Specificity, grey areas, and standards
15. Even if you codify high-level obligations in law, you now have the challenge of assessing whether or not a particular entity or model is compliant. Often this is determined by looking at legal tests (when litigated in court) or through standards (e.g. ISO, FMF etc).
16. But the standards for many risks don't exist. Few people seem invested in writing them clearly, and I don't blame them: it's hard, requires industry buy-in, and the technology evolves quickly since this is an R&D heavy field.
17. I think this remains a neglected/underrated area: even at the lab layer, there's no explicit standard specifying what a good 'frontier safety policy' is, or de minimis quality requirements for an evaluation. We are seeing some good progress in recent months though, e.g. CoT legibility/monitoring as a nascent norm.
New mechanisms and institutions
18. There are interesting proposals a la 'regulatory markets for AI safety' and insurance mechanisms that I think are worth exploring and considering.
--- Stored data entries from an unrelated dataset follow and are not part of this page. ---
Definition forward (l : t) (input : tensor) (hx : option (tensor * tensor))
  : result (tensor * (tensor * tensor)) :=
  match shape input with
  | [L; B; K] =>
      if negb (K =? input_size l)%nat then Err ShapeError
      else if (L =? 0)%nat then Err ShapeError
      else
        let D := num_directions l in
        let H := hidden_size l in
        '(h0, c0) <-
          match hx with
          | None => Ok (torch.zeros [D; B; H], torch.zeros [D; B; H])
          | Some (h0, c0) =>
              if (shape_eqb (shape h0) [D; B; H] && shape_eqb (shape c0) [D; B; H])%bool
              then Ok (h0, c0) else Err ShapeError
          end ;;
        let xs := tab L (fun t => tab (B * K) (fun k => get input (t * (B * K) + k))) in
        let st d := (tab (B * H) (fun k => get h0 (d * (B * H) + k)),
                     tab (B * H) (fun k => get c0 (d * (B * H) + k))) in
        let f := scan l (l0 l) B xs (st 0%nat) in
        if bidirectional l
        then
          let b := scan l (l0_reverse l) B (rev xs) (st 1%nat) in
          let hs_b := rev (fst b) in
          Ok (mkT [L; B; (2 * H)%nat]
                (tab (L * B * (2 * H))
                   (fun k =>
                      let t := (k / (B * (2 * H)))%nat in
                      let r := ((k / (2 * H)) mod B)%nat in
                      let j := (k mod (2 * H))%nat in
                      if (j <? H)%nat
                      then nth (r * H + j) (nth t (fst f) []) 0
                      else nth (r * H + (j - H)) (nth t hs_b []) 0)),
              (mkT [2%nat; B; H]
                 (tab (2 * (B * H))
                    (fun k => if (k <? B * H)%nat then nth k (fst (snd f)) 0
                              else nth (k - B * H) (fst (snd b)) 0)),
               mkT [2%nat; B; H]
                 (tab (2 * (B * H))
                    (fun k => if (k <? B * H)%nat then nth k (snd (snd f)) 0
                              else nth (k - B * H) (snd (snd b)) 0))))
        else
          Ok (mkT [L; B; H]
                (tab (L * B * H)
                   (fun k => nth (k mod (B * H)) (nth (k / (B * H)) (fst f) []) 0)),
              (mkT [1%nat; B; H] (fst (snd f)), mkT [1%nat; B; H] (snd (snd f))))
  | _ => Err ShapeError
  end.
End LSTM.

End nn.

(** ** [model.utils] *)

Module utils.

(** Modelled from the spec: [model/utils.py] is not among the sources; its
    [View], [Unsqueeze] and [Permute] are the layout helpers the design notes
    describe (reshape, unsqueeze and permute calls wrapped as layers), each
    forwarding to the tensor method of the same name. *)
Definition View (cols : nat) (x : tensor) : result tensor := torch.view2 cols x.

(** Modelled from the spec: [model/utils.py], [Unsqueeze(0)]. *)
Definition Unsqueeze0 (x : tensor) : result tensor := torch.unsqueeze0 x.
I think there are promising directions but it's still early, and the devil is in the detail. I'm more unsure when this pertains to risks that are ill-defined/specified. For example there's a lot of disagreement on how to interpret 'misalignment'.
19. One thing I personally want to avoid is an ineffective rent-seeking middleware layer like the current European medical device rules which are notoriously slow, costly, unpredictable, and unnecessarily complex. There's a whole world of regulatory affairs consultancies, EU Authorized Representatives, clinical evaluation writers, QMS implementers etc that I think often produce little safety benefit relative to cost.
20. Ultimately there are different views and approaches here, I'm unsure about a lot of this, and the above isn't meant to discredit efforts on AI policy advocacy. I mostly want to unpack some of the cruxes/trade-offs for people who tend to read about 'AI governance' in more high-level and abstract pieces.